If a line in the data below contains the word "Hout", copy it out.

GIVEN DATA:
:::::
(** The three branches of [cancel_job], as the code has them.  If the id is
    in the displayed queue, its first occurrence is removed, each remaining
    member is sent its new 1-based position and the new total, and [True] is
    returned; the code touches neither the lock nor the coroutines in this
    branch.  Otherwise, if the id is registered as active, its event is set
    and [True] is returned.  Otherwise [False] is returned and nothing
    changes. *)
Theorem cancel_job_protocol (job : string) (w : world) :
  (job ∈ job_queue w →
     let q' := Py.list_remove job (job_queue w) in
     let evs := queue_events q' in
     cancel_job json_dumps job w
     = (true, wrote json_dumps (set_job_queue q' w) (db w) evs) ∧
     length evs = length q' ∧
     (∀ i jid, q' !! i = Some jid →
        evs !! i = Some ("job_queue", queue_update i jid (length q'))) ∧
     tasks (cancel_job json_dumps job w).2 = tasks w ∧
     gpu_lock (cancel_job json_dumps job w).2 = gpu_lock w) ∧
  (job ∉ job_queue w →
     ∀ ev, active_jobs w !! job = Some ev →
       cancel_job json_dumps job w
       = (true, set_events (<[ev := true]> (events w)) w)) ∧
  (job ∉ job_queue w → active_jobs w !! job = None →
     cancel_job json_dumps job w = (false, w)).
Proof.
  unfold cancel_job. split; [|split].
  - intros Hin. rewrite bool_decide_eq_true_2 by done. cbv zeta.
    rewrite broadcast_wrote. split; [done|].
    split; [apply queue_events_from_length|]. split; [|done].
    intros i jid Hi. unfold queue_events.
    by rewrite (queue_events_from_lookup 0 _ _ i jid Hi).
  - intros Hout ev Hev. rewrite bool_decide_eq_false_2 by done. by rewrite Hev.
  - intros Hout Hno. rewrite bool_decide_eq_false_2 by done. by rewrite Hno.
Qed.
:::::
EXERCISE ANSWER:
  - intros Hout ev Hev. rewrite bool_decide_eq_false_2 by done. by rewrite Hev.
  - intros Hout Hno. rewrite bool_decide_eq_false_2 by done. by rewrite Hno.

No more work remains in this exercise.